ONE of Britain's leading headmistresses has claimed children are becoming immersed in a materialistic "me, me, me society".
Vicky Tuck, president of the Girls' Schools Association, said parents were growing increasingly anxious that their daughters were growing up too fast, in a world seemingly dominated by "Botox and bingeing".
But Ms Tuck said the credit crunch might
bring unexpected benefits for the nation, by changing public attitudes, and she even hailed the economic downturn as "somehow bracing".
Ms Tuck, principal of Cheltenham Ladies' College, warned the annual conference of her association, which has more than 200 members, that the recession would mean private schools working harder to offer value for money, but urged them not to dilute traditional values.
Her views received a cool reception in Scotland, with critics claiming she was being "deliberately melodramatic" and using scare tactics to avoid parents pulling their children out of private education.
It emerged in September that pupil numbers at Scotland's independent schools had fallen for the first time in four years, with experts pinning much of the blame on the credit crunch.
Ms Tuck told the conference: "Sometimes, surrounded by media reports on Botox and bingeing, it's easy to feel we live in a moral vacuum, garden in a gale. But we must go on gardening.
"Am I alone in finding the economic downturn somehow bracing? Perhaps it will spell the end of the conspicuous and ultimately unfulfilling materialism of the me, me, me society."

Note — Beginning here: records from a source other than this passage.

Lemma congestion_bounds_witness :
  ∃ c0 c, configure_congestion (congestion_with_min_rate 49152) 196608 new_congestion = Done c0 ∧
    cc_run [EvLoss 10 1; EvAck true 30 false; EvLoss 50 2; EvBackpressure 60] c0 = Done c ∧
    1 <= rate_floor c <= rate_bytes_per_second c.
Proof.
  destruct (congestion_bounds (congestion_with_min_rate 49152) 196608
    [EvLoss 10 1; EvAck true 30 false; EvLoss 50 2; EvBackpressure 60]) as (c0 & c & H1 & H2 & H3 & _).
  - split_and!; [apply (bool_decide_unpack _); vm_compute; exact I
      |apply (bool_decide_unpack _); vm_compute; exact I|reflexivity].
  - exists c0, c. split_and!; [exact H1|exact H2|apply H3|apply H3].
Defined.

(** How the controller reacts.  A first transmission's acknowledgement
    raises the rate by the configured step up to the maximum; a loss outside the
    cooldown multiplies it by the configured factor down to the minimum and
    starts a cooldown, during which further losses leave the rate alone. *)
Theorem congestion_reacts cfg budget c now count :
  congestion_usable cfg budget → cc_inv cfg budget c → cong_enabled cfg = true → count ≠ 0 →
  (∀ v rtt, ∃ c', on_ack v rtt false c = Done c' ∧
     cc_current_rate c' =
       Z.min (rate_ceiling c) (cc_current_rate c + additive_increase_bytes_per_ack cfg)) ∧
  (cooling (cc_last_loss_ms c) now (loss_cooldown_ms cfg) = false →
   ∃ c', on_loss now count c = Done c' ∧
     cc_current_rate c' =
       Z.max (rate_floor c)
         (cc_current_rate c * multiplicative_decrease_per_mille cfg / 1000) ∧
     cc_current_rate c' <= cc_current_rate c ∧ cc_last_loss_ms c' = now) ∧
  (cooling (cc_last_loss_ms c) now (loss_cooldown_ms cfg) = true →
   ∃ c', on_loss now count c = Done c' ∧ cc_current_rate c' = cc_current_rate c ∧
     cc_last_loss_ms c' = cc_last_loss_ms c).
Proof.
  intros Hu Hinv He Hcount. pose proof Hinv as [Hc Hr _]. pose proof Hc as [Hcfg Hsr]. subst cfg.
  destruct (rate_bounds _ budget c Hu Hc) as (Hb1 & Hb2 & _).
  pose proof Hu as (Ht & Hbu & Hv).
  pose proof (validate_congestion_sound _ budget Ht Hbu He Hv) as [].
  split_and!.
  - intros v rtt. unfold on_ack. rewrite He. cbn [negb]. cbv zeta.
    cbn [cc_cfg cc_current_rate].
    assert (additive_increase_bytes_per_ack (cc_cfg c) <= U32_MAX)
      by (unfold congestion_typed in Ht; widths; lia).
    rewrite (w64_id (cc_current_rate c + _)), (Z.max_r 1) by ulia.
    match goal with |- context [update_window ?c1] =>
      destruct (update_window_inv (cc_cfg c) budget c1) as (c' & -> & _ & Heq);
        [done|by split| |] end; [|exists c'; by rewrite Heq].
    change (rate_floor c <= Z.min (rate_ceiling c) (cc_current_rate c +
      additive_increase_bytes_per_ack (cc_cfg c)) <= rate_ceiling c). lia.
  - intros Hcool. unfold on_loss. rewrite He, (proj2 (Z.eqb_neq _ _) Hcount), Hcool.
    cbn [negb orb]. cbv zeta.
    match goal with |- context [apply_decrease ?m ?c1] =>
      destruct (apply_decrease_inv (cc_cfg c) budget c1 m) as (c' & Hd & Hinv' & Heq & Hle);
        [done|by destruct Hinv; split|lia|] end.
    exists c'. rewrite Hd. split_and!; [done|exact Heq|exact Hle|].
    unfold apply_decrease in Hd. cbv zeta in Hd.
    destruct (std_clamp _ _ _); [|done..]. unfold update_window in Hd.
    cbn [set_rate cc_cfg] in Hd. rewrite He in Hd. cbn [negb] in Hd. cbv zeta in Hd.
    destruct (std_clamp _ _ _); [|done..]. by simplify_eq Hd; intros <-.
  - intros Hcool. unfold on_loss. rewrite He, (proj2 (Z.eqb_neq _ _) Hcount), Hcool.
    cbn [negb orb]. eexists. split; [done|]. done.
Qed.

Lemma congestion_reacts_witness :
  let cfg := congestion_with_min_rate 49152 in
  ∃ c, configure_congestion cfg 196608 new_congestion = Done c ∧
    ∀ v rtt, ∃ c', on_ack v rtt false c = Done c' ∧
      cc_current_rate c' =
        Z.min (rate_ceiling c) (cc_current_rate c + additive_increase_bytes_per_ack cfg).
Proof.
  assert (congestion_usable (congestion_with_min_rate 49152) 196608) as Hu.
  { split_and!; [apply (bool_decide_unpack _); vm_compute; exact I
      |apply (bool_decide_unpack _); vm_compute; exact I|reflexivity]. }
  destruct (reset_runtime_inv (congestion_with_min_rate 49152) 196608
    (mkCongestion (congestion_with_min_rate 49152) 196608 1 5200 0 100 0 0 0 0 0) Hu)
    as (c & Hc & Hinv); [split; reflexivity|].
  exists c. split; [exact Hc|].
  apply (congestion_reacts (congestion_with_min_rate 49152) 196608 c 5 1 Hu Hinv);
    [reflexivity|discriminate].
Defined.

She said that "prolonging the wholesomeness of childhood" was often cited by parents as a key reason for choosing a girls' school. She added that parents were "worried – aren't we all? – about a coarsening of society and the toxic cocktail of binge drinking, internet safety and the early sexualisation of girls".
Eleanor Coner, information officer at the Scottish Parent Teacher Council, said: "There is some truth in what she says about society today, but I find it a bit rich to hear a president of a private schools association complaining about a 'me, me, me society'." Ronnie Smith, the general-secretary of the EIS, Scotland's main teaching union, added: "I think she is deliberately exaggerating to try to instil a fear factor in parents of pupils at private schools. She's being far too negative about young people."